"I just thought I could nip down the bank as a shortcut..." Sean tells me at triage in the Emergency Department on Saturday afternoon before yelping and groaning in pain.
He has just arrived by ambulance, with the tell-tale orange "box" splint on his right lower leg. Patrick, the paramedic who has brought him to us gives me a look that seems to say "I think you should look at this guy's leg sooner rather than later."
The ED is fairly full with the weekend business of lengthening days and the results of adventurous risks that, in hindsight, might not have been worth taking. No-one plans to spend their day with us, but sometimes you think that some of the choices folks take are not always well thought through.
Sean's choice has left him with a leg that is not how nature intended. As we open the box splint a fraction, we can see his shin comes to an abrupt halt at his ankle where the foot is now twisted out to the side and sitting behind where it would normally be at the ankle joint. There is a patch of white blanched skin that is stretched taut over the end of his shin bone, the tibia. There is no wound, but if we leave the foot where it is for much longer, the area of white skin may break down or tear, converting this into an open or compound fracture, that could become more complicated to recover from. The foot itself is cool to touch, and whilst I can feel a pulse in the top of the foot, it is thready and faint.
Patrick completes his handover, and informs us that Sean has had morphine in the ambulance en route to the ED. This will certainly have helped, but we may need something else to get this foot back into alignment.
As always in the Department, we have to prioritise our space and our staff to do the best for the most. Sean has a limb-threatening injury that needs an emergency sedation and procedure, something we do around 700 of a year in the Royal Infirmary, but we need to ensure that life-threatening conditions are being treated in a timely fashion also. On this occasion, we have space in our anaesthetic room, and we move Sean through to attach some monitoring, take some further history, and prepare to provide adequate sedation to allow us to pull his foot back into position and place in a cast.
I invite a senior doctor in training and a medical student in with us, and check that Sean is happy with this arrangement. We talk through the indications for the procedure, and Sean's previous history and when he ate and drank. We decide on using a combination of more pain relief, a hypnotic, and some ketamine.
Whilst we prepare and check the medicines and monitoring, we get an X-ray that confirms the ankle fracture-dislocation. The XRays often don't tell the whole story as the anatomy can be quite distorted and the soft tissues will also be severely disrupted, but they give a good impression of how we should be correcting the deformity.
Sean has had some more pain relief, and is now in a more calm if still very uncomfortable state. This is really important prior to giving ketamine, which can give patients a bad experience if they are agitated beforehand. We give a small dose and wait the minute or so for it to have its effect. This is one of the more curious agents we use, and causes a "dissociative" state: the lights are on but no-one is at home.
Sean's eyes are open, and they have the trademark flickering - nystagmus - that is characteristic of ketamine. We do a test lift of Sean's broken ankle. No response, so we can proceed.
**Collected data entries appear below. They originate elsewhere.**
(** The first token starts with the first character of the line. *)
Lemma tokenize_head_char (c : ascii) (r : string) (room : nat) (t : string) (rest : list string) :
  isspace c = false ->
  tokenize (String c r) room = t :: rest ->
  exists r', t = String c r'.
Proof.
  intros Hc. destruct room as [|k]; [discriminate|].
  cbn [tokenize]. rewrite (skip_space_head c r Hc).
  destruct (Ascii.eqb c dquote).
  - destruct (scan_quoted r) as [w rest']. intros H; injection H as <- _.
    exists (truncate 62 w). reflexivity.
  - cbn [scan_word]. rewrite Hc. destruct (scan_word r) as [w rest'].
    intros H; injection H as <- _. exists (truncate 62 w). reflexivity.
Qed.

Lemma startswith_head (a c : ascii) (p r : string) :
  startswith (String c r) (String a p) = true -> c = a.
Proof.
  unfold startswith; cbn [String.prefix].
  destruct (ascii_dec a c); [auto | discriminate].
Qed.

(** A line is no comment when its first token does not start like one. *)
Lemma not_comment (a : ascii) (p line : string) (t : string) (rest : list string) :
  isspace a = false ->
  tokenize line 32 = t :: rest ->
  startswith t (String a EmptyString) = false ->
  startswith line (String a p) = false.
Proof.
  intros Ha Htok Ht.
  destruct line as [|c r]; [reflexivity|].
  destruct (startswith (String c r) (String a p)) eqn:E; [|reflexivity].
  apply startswith_head in E. subst c.
  destruct (tokenize_head_char a r 32 t rest Ha Htok) as [r' ->].
  unfold startswith in Ht. cbn [String.prefix] in Ht.
  destruct (ascii_dec a a) as [_|N]; [destruct r'; discriminate Ht | elim N; reflexivity].
Qed.

(** A line whose first token begins with a letter is neither blank nor a
    comment, so [exec_line] goes on to the statement forms. *)
Lemma exec_line_tokens (pow : double -> double -> double) (exec : nat -> nat -> M nat)
    (fuel : nat) (st : State) (idx : nat) (t : string) (rest : list string) :
  statement_at st idx (t :: rest) ->
  startswith t "#" = false -> startswith t "/" = false ->
  exec_line pow exec fuel idx st
  = exec_tokens pow exec fuel (t :: rest) idx (trim (nth idx (lines st) "")) st.
Proof.
  intros [Hlen Htok] Hhash Hslash.
  unfold exec_line, bind, get, defined, strncpy_local.
  apply Nat.ltb_lt in Hlen. rewrite Hlen. unfold ret at 1.
  rewrite (not_comment "#" "" _ t rest eq_refl Htok Hhash).
  rewrite (not_comment "/" "/" _ t rest eq_refl Htok Hslash).
  rewrite Htok.
  destruct (trim (nth idx (lines st) "")); [discriminate Htok | reflexivity].
Qed.

(** ** Reading a statement *)

Lemma index_of_spec (key : string) (ws : list string) (start i : nat) :
  index_of key ws start = Some i ->
  start <= i /\ nth_error ws i = Some key.
Proof.
  revert start i; induction ws as [|w rest IH]; intros start i; cbn [index_of]; [discriminate|].
  destruct start as [|k].
  - unfold streq. destruct (String.eqb_spec w key) as [->|_].
    + intros H; injection H as <-. split; [lia | reflexivity].
    + destruct (index_of key rest 0) as [j|] eqn:E; [|discriminate].
      cbn [option_map]. intros H; injection H as <-.
      destruct (IH 0 j E) as [_ Hj]. split; [lia | exact Hj].
  - destruct (index_of key rest k) as [j|] eqn:E; [|discriminate].
    cbn [option_map]. intros H; injection H as <-.
    destruct (IH k j E) as [Hk Hj]. split; [lia | exact Hj].
Qed.

Lemma nth_error_removelast {A : Type} (l : list A) (i : nat) (x : A) :
  nth_error l i = Some x -> i + 1 < List.length l -> In x (removelast l).
Proof.
  revert i; induction l as [|a l IH]; intros i; [destruct i; discriminate|].
  destruct l as [|b l]; [cbn [List.length]; lia|].
  destruct i as [|i]; cbn [nth_error].
  - intros H _; injection H as ->. left; reflexivity.
  - intros H Hlen. right. apply (IH i H). cbn [List.length] in *. lia.
Qed.

Lemma in_removelast {A : Type} (l : list A) (x : A) : In x (removelast l) -> In x l.
Proof.
  induction l as [|a l IH]; [auto|].
  destruct l as [|b l]; [intros []|].
  intros [->|H]; [left; reflexivity | right; exact (IH H)].
Qed.

(** ** The statement [ask] *)

(** C10: an [ask] line of four tokens or more in which no token is [into], or
    in which [into] comes only as the last token, changes nothing: no prompt
    is printed, no input is read, no variable is made or written, nothing
    goes to the error stream, and the next line to run is the one after. *)
Theorem ask_without_target (pow : double -> double -> double) (exec : nat -> nat -> M nat)
    (fuel : nat) (st : State) (idx : nat) (rest : list string) :
  statement_at st idx ("ask" :: rest) ->
  4 <= List.length ("ask" :: rest) ->
  (~ In "into" rest \/ exists before, rest = (before ++ ["into"])%list /\ ~ In "into" before) ->
  exec_line pow exec fuel idx st = Ok (idx + 1) st.
Proof.
  intros Hst Htc Hinto.
  rewrite (exec_line_tokens pow exec fuel st idx "ask" rest Hst eq_refl eq_refl).
  assert (Hnone : ~ In "into" (removelast ("ask" :: rest))).
  { intros Hin.
    assert (Hin' : In "into" (removelast rest)).
    { destruct rest as [|t1 rest']; [destruct Hin|].
      destruct Hin as [Heq|Hin]; [discriminate Heq | exact Hin]. }
    destruct Hinto as [Hno | [before [-> Hno]]].
    - apply Hno, in_removelast, Hin'.
    - rewrite removelast_last in Hin'. exact (Hno Hin'). }
  destruct rest as [|t1 [|t2 [|t3 rest]]]; cbn [List.length] in Htc; try lia.
  dispatch. unfold do_ask.
  destruct (index_of "into" ("ask" :: t1 :: t2 :: t3 :: rest) 1) as [into_idx|] eqn:E;
    [|reflexivity].
  destruct (index_of_spec _ _ _ _ E) as [Hpos Hnth].
  destruct (into_idx + 1 <? List.length ("ask" :: t1 :: t2 :: t3 :: rest)) eqn:Hlast.
  - apply Nat.ltb_lt in Hlast. elim Hnone. exact (nth_error_removelast _ _ _ Hnth Hlast).
  - rewrite andb_false_r. reflexivity.
Qed.

(** The theorem at the line [ask name please into]. *)
Lemma ask_without_target_witness :
  exec_line pow_unused (execute pow_unused 0) 0 0
    (initial_state ["ask name please into"] "Ada")
  = Ok 1 (initial_state ["ask name please into"] "Ada").
Proof.
  apply (ask_without_target pow_unused (execute pow_unused 0) 0
           (initial_state ["ask name please into"] "Ada") 0 ["name"; "please"; "into"]).
  - split; [vm_compute; lia | reflexivity].
  - cbn [List.length]; lia.
  - right. exists ["name"; "please"]. split; [reflexivity|].
    intros [H|[H|[]]]; discriminate H.
Defined.

(** ** The condition evaluator *)

(** C9: a condition of fewer than three words is false, whatever the words
    are and whatever the state is. *)
Theorem eval_condition_few_words (st : State) (cond_str : string) :
  String.length cond_str < MAX_LINE - 1 ->
  List.length (split_words (trim cond_str) 32) < 3 ->
  eval_condition st cond_str = Some false.
Proof.
  intros Hlen Hwc. unfold eval_condition, strncpy_local.
  apply Nat.ltb_lt in Hlen. rewrite Hlen.
  apply Nat.ltb_lt in Hwc. rewrite Hwc. reflexivity.
Qed.

(** The theorem at the condition [x is]. *)
Lemma eval_condition_few_words_witness :
  eval_condition (initial_state [] "") "x is" = Some false.
Proof.
  apply (eval_condition_few_words (initial_state [] "") "x is").
  - vm_compute; lia.
  - vm_compute; lia.
Defined.

(** ** The tables *)

Lemma find_index_bound {A : Type} (p : A -> bool) (l : list A) (i : nat) (d : A) :
  find_index p l = Some i -> i < List.length l /\ p (nth i l d) = true.
Proof.
  revert i; induction l as [|x l IH]; intros i; cbn [find_index]; [discriminate|].
  destruct (p x) eqn:Hp.
  - intros H; injection H as <-. cbn [List.length nth]. split; [lia | exact Hp].
  - destruct (find_index p l) as [j|]; [|discriminate].
    cbn [option_map]. intros H; injection H as <-.
    destruct (IH j eq_refl) as [Hlt Hj]. cbn [List.length nth]. split; [lia | exact Hj].
Qed.

Lemma find_index_app {A : Type} (p : A -> bool) (l : list A) (x : A) :
  find_index p (l ++ [x])
  = match find_index p l with
    | Some i => Some i
    | None => if p x then Some (List.length l) else None
    end.
Proof.
  induction l as [|y l IH]; cbn [find_index app List.length].
  - destruct (p x); reflexivity.
  - destruct (p y); [reflexivity|]. rewrite IH.
    destruct (find_index p l); [reflexivity|]. destruct (p x); reflexivity.
Qed.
I have our medical student lined up to help with the application of the plaster, and with some counter-traction from one of our clinical support workers, I pull the foot down and then rotate the foot clockwise to get the big toe lined up with the knee again. There is a sucking clunk as the expanded joint space contracts down and the bones slide back into place. One of the more satisfying parts of our job!
I turn to ask our medical student to come and hold the foot in the air whilst I apply the plaster, but the noisy relocation may have been the final straw and he has gone the same colour as the foot was. We direct him towards a chair in the corner, and the CSW and I apply the plaster to the back and sides of the leg to hold the ankle in place.
The whole procedure takes not much more than 10 minutes, and there are occasional mutterings from Sean. One of the unwritten rules is that whatever is said under sedation (and there are some wonderful revelations, as well as very profound declarations of love) stay in the procedure room. We also try and preserve the dignity of our medical students when they succumb to first-time experiences of faintness. Professional confidentiality has many forms!
The post-procedure Xray confirms a good position of the bones, and Sean is able to go home after a few hours of recovery and something to eat. Our orthopaedic colleagues will follow him up in the next couple of days, and he may need to have an operation on his ankle, but for now his foot and ankle are safe.